The cultural history of the Caribbean reveals that its artists are usually the main repositories of its dreams and so, it is only fitting that the words of Saint Lucian poet Kendel Hippolyte should preface my remarks to you today.

“Island in the sun
my father’s hand
stained with your soil
has never owned you
so, I am claiming you now
acre by acre
dream after dream.”

Today we advance one significant step closer to attaining one more of the dreams which lie deep within the breasts of the people of our region, past and present.

In 1962 our sister island Jamaica led the way in the attainment of the dream of political independence. Today, almost all of us have arrived at that exalted stage. There was once another dream, the establishment of a regional centre for the achievement of excellence in higher education. That dream too was realised in the creation of the University of the West Indies.

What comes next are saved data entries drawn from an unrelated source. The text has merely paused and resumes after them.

(** X19. [_generate_gemini_embeddings] sends the texts to the service
    one by one in their order, whatever the batch size: when every text is
    answered with a row of one common length, it returns those rows
    normalised, in the order of the texts, after one pause between
    consecutive batches of ten; at the first text the service refuses it
    raises that error and sends nothing further; for an empty list of
    texts it raises without sending anything. *)
Theorem gemini_embeddings_batched (texts : list string) :
  (forall rows dimension,
     texts <> [] -> answered texts rows ->
     Forall (fun row => length row = dimension) rows ->
     exists pauses,
       _generate_gemini_embeddings texts
         = (Ok (normalize_rows rows), texts, pauses) /\
       10 * pauses < length texts <= 10 * pauses + 10) /\
  (forall pre text post rows msg,
     texts = (pre ++ text :: post)%list -> answered pre rows ->
     embed_content text = Raise msg ->
     exists pauses,
       _generate_gemini_embeddings texts
         = (Raise msg, (pre ++ [text])%list, pauses)) /\
  (texts = [] ->
   _generate_gemini_embeddings texts
     = (Raise "need at least one array to concatenate", [], 0)).
Proof.
  split; [|split].
  - intros rows dimension Hne Hall Hdim. unfold _generate_gemini_embeddings.
    destruct (batch_loop_ok (length texts) texts rows (le_n _) Hall)
      as (p & -> & _ & Hp).
    exists p. split; [|apply Hp; exact Hne].
    assert (Hv : vstack rows = Ok rows).
    { unfold vstack. destruct rows as [|row rest].
      - inversion Hall; subst. contradiction.
      - inversion Hdim as [|? ? Hrow Hrest]; subst.
        assert (Hf : forallb (fun r => Nat.eqb (length r) (length row)) rest = true).
        { apply forallb_forall. intros r Hr. apply Nat.eqb_eq.
          rewrite List.Forall_forall in Hrest. apply Hrest. exact Hr. }
        rewrite Hf. reflexivity. }
    rewrite Hv. reflexivity.
  - intros pre text post rows msg -> Hpre Ht. unfold _generate_gemini_embeddings.
    destruct (batch_loop_fail (length (pre ++ text :: post)%list) pre post rows text msg
                (le_n _) Hpre Ht) as (p & ->).
    exists p. reflexivity.
  - intros ->. reflexivity.
Qed.

End BatchFacts.

End GeminiEmbeddingsFacts.
(** C4. The four boundary inputs: [1100] and [2100] take the
    unavailability branch (both bounds are exclusive), [1101] and [2099]
    reach the wrapped function and write [I am at work]. *)
Theorem gated_call_boundaries :
  run (call sweep_floors (VInt 1100)) =
    (Ok VNone,
     [EvCall "wrapper" (VInt 1100);
      EvWrite ("I'm unavailable!" ++ newline)%string])
  /\ run (call sweep_floors (VInt 1101)) =
    (Ok VNone,
     [EvCall "wrapper" (VInt 1101);
      EvCall "sweep_floors" (VInt 1101);
      EvWrite ("I am at work" ++ newline)%string])
  /\ run (call sweep_floors (VInt 2099)) =
    (Ok VNone,
     [EvCall "wrapper" (VInt 2099);
      EvCall "sweep_floors" (VInt 2099);
      EvWrite ("I am at work" ++ newline)%string])
  /\ run (call sweep_floors (VInt 2100)) =
    (Ok VNone,
     [EvCall "wrapper" (VInt 2100);
      EvWrite ("I'm unavailable!" ++ newline)%string])
  /\ map (fun t => lines (stdout_of (snd (run (call sweep_floors (VInt t))))))
         [1100; 1101; 2099; 2100]
     = [["I'm unavailable!"]; ["I am at work"]; ["I am at work"];
        ["I'm unavailable!"]].
Proof.
  repeat split; reflexivity.
Qed.

(** C5. Running the module calls the gated operation once, with [2000];
    [1100 < 2000 < 2100] holds, and the whole output of the program is the
    single line [I am at work]. *)
Theorem main_output :
  run main =
    (Ok VNone,
     [EvCall "wrapper" (VInt 2000);
      EvCall "sweep_floors" (VInt 2000);
      EvWrite ("I am at work" ++ newline)%string])
  /\ calls_of "wrapper" (snd (run main)) = 1%nat
  /\ 1100 < 2000 < 2100
  /\ stdout_of (snd (run main)) = ("I am at work" ++ newline)%string
  /\ lines (stdout_of (snd (run main))) = ["I am at work"].
Proof.
  repeat split; reflexivity.
Qed.

(** ** The wrapped function on its own *)

(** C6. The undecorated [sweep_floors], for every integer argument,
    returns [None] after writing the one line [I am at work], from any
    trace; its body is the same computation for every argument, integer or
    not, so the argument is unused. *)
Theorem sweep_floors_def_unconditional (t : Z) (w : trace) :
  call sweep_floors_def (VInt t) w =
    (Ok VNone,
     w ++ [EvCall "sweep_floors" (VInt t);
           EvWrite ("I am at work" ++ newline)%string])
  /\ lines (stdout_of (appended w (call sweep_floors_def (VInt t))))
     = ["I am at work"]
  /\ (forall v : value,
        fn_body sweep_floors_def v = fn_body sweep_floors_def (VInt t)).
Proof.
  split; [apply call_sweep_floors_def|].
  split; [|reflexivity].
  unfold appended. rewrite call_sweep_floors_def. cbn [snd].
  now rewrite skipn_length_app.
Qed.

Lemma sweep_floors_def_calls_nothing :
  calls_nothing_of_its_name sweep_floors_def.
Proof.
  intros v w.
  cbv [sweep_floors_def fn_body fn_name bind print emit ret snd].
  now rewrite calls_of_app, calls_of_write, Nat.add_0_r.
Qed.

(** ** Shape of the output, determinism, absence of errors *)

(** C7. For every integer input a call of the gated operation appends
    exactly one terminated line to standard output, and the line is
    [I am at work] or [I'm unavailable!]. *)
Theorem gated_call_one_line (t : Z) (w : trace) :
  exists line : string,
    stdout_of (snd (call sweep_floors (VInt t) w))
      = (stdout_of w ++ line ++ newline)%string
    /\ lines (stdout_of (appended w (call sweep_floors (VInt t)))) = [line]
    /\ (line = "I am at work" \/ line = "I'm unavailable!").
Proof.
  exists (if in_hours t then "I am at work" else "I'm unavailable!").
  unfold appended. rewrite call_sweep_floors. cbn [snd].
  rewrite skipn_length_app, stdout_of_app.
  destruct (in_hours t); repeat split; auto.
Qed.

(** C8. The gated operation keeps no state: from any two earlier traces a
    call with the same [t] has the same result and appends the same events,
    those of a call at the start of the program; and a second call right
    after the first repeats them. *)
Theorem gated_call_stateless (t : Z) (w1 w2 : trace) :
  fst (call sweep_floors (VInt t) w1) = fst (call sweep_floors (VInt t) w2)
  /\ appended w1 (call sweep_floors (VInt t))
     = appended w2 (call sweep_floors (VInt t))
  /\ call sweep_floors (VInt t) w1 =
       (fst (run (call sweep_floors (VInt t))),
        w1 ++ snd (run (call sweep_floors (VInt t))))
  /\ (call sweep_floors (VInt t) ;; call sweep_floors (VInt t)) w1 =
       (fst (run (call sweep_floors (VInt t))),
        w1 ++ snd (run (call sweep_floors (VInt t)))
           ++ snd (run (call sweep_floors (VInt t)))).
Proof.
  unfold appended, run, bind. rewrite !call_sweep_floors. cbn [fst snd].
  rewrite !skipn_length_app, app_nil_l, app_assoc.
  repeat split; reflexivity.
Qed.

Today, we the children of independent nations, many of whom are products of UWI, are gathered here to witness the realisation of yet another regional dream: our own final appellate court, with our blessing and in our image.

History of Process

The history of the process which sees its culmination in today’s signing has been expertly chronicled by Master Hugh Rawlins, a former lecturer at the Faculty of Law, U.W.I., and now a Master of the OECS Court of Appeal. In his booklet, The Establishment of the Caribbean Court of Justice: the History and Analysis of the Debate, Master Rawlins identifies four distinct periods in the progress towards the Court. The first phase occurred during the 1970s, following the tabling of a Resolution by the Government of Jamaica at the Sixth Meeting of the Conference of Heads of Government of the Caribbean Community.

Rawlins notes, and I quote;

“The hallmark of this first period is the openness and intensity of the debate. Above all, it is notable for the attempts which were made by various interested persons, Commissions and groups to come to terms with the idea of relinquishing final appeals to the Privy Council and to make position statements.”

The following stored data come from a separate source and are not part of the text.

(** * 3D Character Shop API: the catalog, the seed helper and the mock checkout

    A shallow embedding of [src/main.py] and [src/schemas.py].  The endpoint
    functions are written as functions over an explicit database handle
    ([None] when the process has no database configured) and return their
    response together with the handle afterwards, so that reads and writes
    are visible in the types.

    A Python [str] is kept as the bytes of its UTF-8 encoding (a [string]
    of [ascii]); slicing counts characters, the pattern matcher of the
    store is modelled on single-byte text; Python integers are [Z]; Python
    floats are the kernel's binary64 numbers. *)

From Stdlib Require Import ZArith NArith Ascii String List Bool Floats Lia.
From stdpp Require Import base decidable option list gmap strings.

Set Default Proof Using "Type".

(* ===================================================================== *)
(** ** Python values used by the endpoints *)
(* ===================================================================== *)

Module Py.

(** Truthiness of an [Optional[str]]: [None] and the empty string are falsy. *)
Definition truthy (o : option string) : bool :=
  match o with
  | None => false
  | Some EmptyString => false
  | Some (String _ _) => true
  end.

(** [a or b] on two optional strings. *)
Definition or_ (a b : option string) : option string :=
  if truthy a then a else b.

(** [float(n)] for an integer [n]: the nearest binary64 number (ties to
    even); integers that round beyond the largest finite float raise
    [OverflowError], which is the [None] here. *)
Definition float_of_int (n : Z) : option float :=
  match SpecFloat.binary_normalize prec emax n 0 false with
  | SpecFloat.S754_infinity _ => None
  | sf => Some (SF2Prim sf)
  end.

(** [x * n] for a float [x] and an integer [n]: the integer is converted
    first, and the conversion may raise. *)
Definition float_mul_int (x : float) (n : Z) : option float :=
  match float_of_int n with
  | Some y => Some (x * y)%float
  | None => None
  end.

End Py.

(* ===================================================================== *)
(** ** Characters: case folding and hexadecimal digits *)
(* ===================================================================== *)

Module Text.

Definition chars (s : string) : list ascii := list_ascii_of_string s.

Definition is_upper (c : ascii) : bool :=
  let n := N_of_ascii c in ((65 <=? n) && (n <=? 90))%N.

Definition is_lower (c : ascii) : bool :=
  let n := N_of_ascii c in ((97 <=? n) && (n <=? 122))%N.

Definition is_digit (c : ascii) : bool :=
  let n := N_of_ascii c in ((48 <=? n) && (n <=? 57))%N.

Definition is_alnum (c : ascii) : bool :=
  is_upper c || is_lower c || is_digit c.

Definition to_lower (c : ascii) : ascii :=
  if is_upper c then ascii_of_N (N_of_ascii c + 32) else c.

Fixpoint lower (s : string) : string :=
  match s with
  | EmptyString => EmptyString
  | String c r => String (to_lower c) (lower r)
  end.

(** [0-9], [a-f] or [A-F]. *)
Definition is_hex (c : ascii) : bool :=
  let n := N_of_ascii c in
  (((48 <=? n) && (n <=? 57)) || ((97 <=? n) && (n <=? 102))
   || ((65 <=? n) && (n <=? 70)))%N.

(** [0-9] or [a-f]: the digits [binascii.hexlify] produces. *)
Definition is_lower_hex (c : ascii) : bool :=
  let n := N_of_ascii c in
  (((48 <=? n) && (n <=? 57)) || ((97 <=? n) && (n <=? 102)))%N.

(** ASCII whitespace: space, tab, line feed, vertical tab, form feed,
    carriage return. *)
Definition is_space (c : ascii) : bool :=
  let n := N_of_ascii c in ((n =? 32) || ((9 <=? n) && (n <=? 13)))%N.

(** A byte that continues a UTF-8 character ([10xxxxxx]); every other byte
    starts one. *)
Definition is_continuation (c : ascii) : bool :=
  let n := N_of_ascii c in ((128 <=? n) && (n <=? 191))%N.

End Text.

(* ===================================================================== *)
(** ** bson.ObjectId *)
(* ===================================================================== *)

Module Bson.

(** An ObjectId wraps a byte string: twelve bytes for every id the store
    assigns, fewer when the text it was made from had whitespace in it.
    The model keeps the bytes in their hexadecimal rendering, the lower-case
    digits that [str()] prints (24 of them for twelve bytes); two ObjectIds
    are equal when these renderings are. *)
Record ObjectId := mkObjectId { hexlify : string }.

#[global] Instance ObjectId_eq_dec : EqDecision ObjectId.
Proof. solve_decision. Defined.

The second phase was that period of sober reflection and relative calm from the late 1970’s to 1988. During that time public pronouncements may have subsided but the issue was kept simmering in the minds of many throughout the Region.

In 1989, the Heads of Government Meeting in Grand Anse, Grenada brought the debate firmly back onto the front-burner with their decision to proceed to establish a Caribbean Court which would replace the Privy Council as the final Court of Appeal for the Region. This landmark decision took the issue from the arena of academic debate and located it within the realms of regional political decision-making. Decades of intellectual debate had, by this visionary act of the Heads of Government, become fused with the political will required to make such a court a reality.

This position was reaffirmed with vigour and a great deal of candour during the fourth phase, which commenced with the 1992 Report of the West Indian Commission, A Time for Action. In its Report, the Commission made the following telling affirmation in support of a regional Court.

“. . . we are strongly of the view that we cannot, like characters in a Checkov play, go on sitting around tables forever discussing the pros and cons of action and in the process forever deferring it . . . the case for the CARICOM Supreme Court, with both a general appellate jurisdiction and an original one, is now overwhelming – indeed it is fundamental to the process of integration itself.”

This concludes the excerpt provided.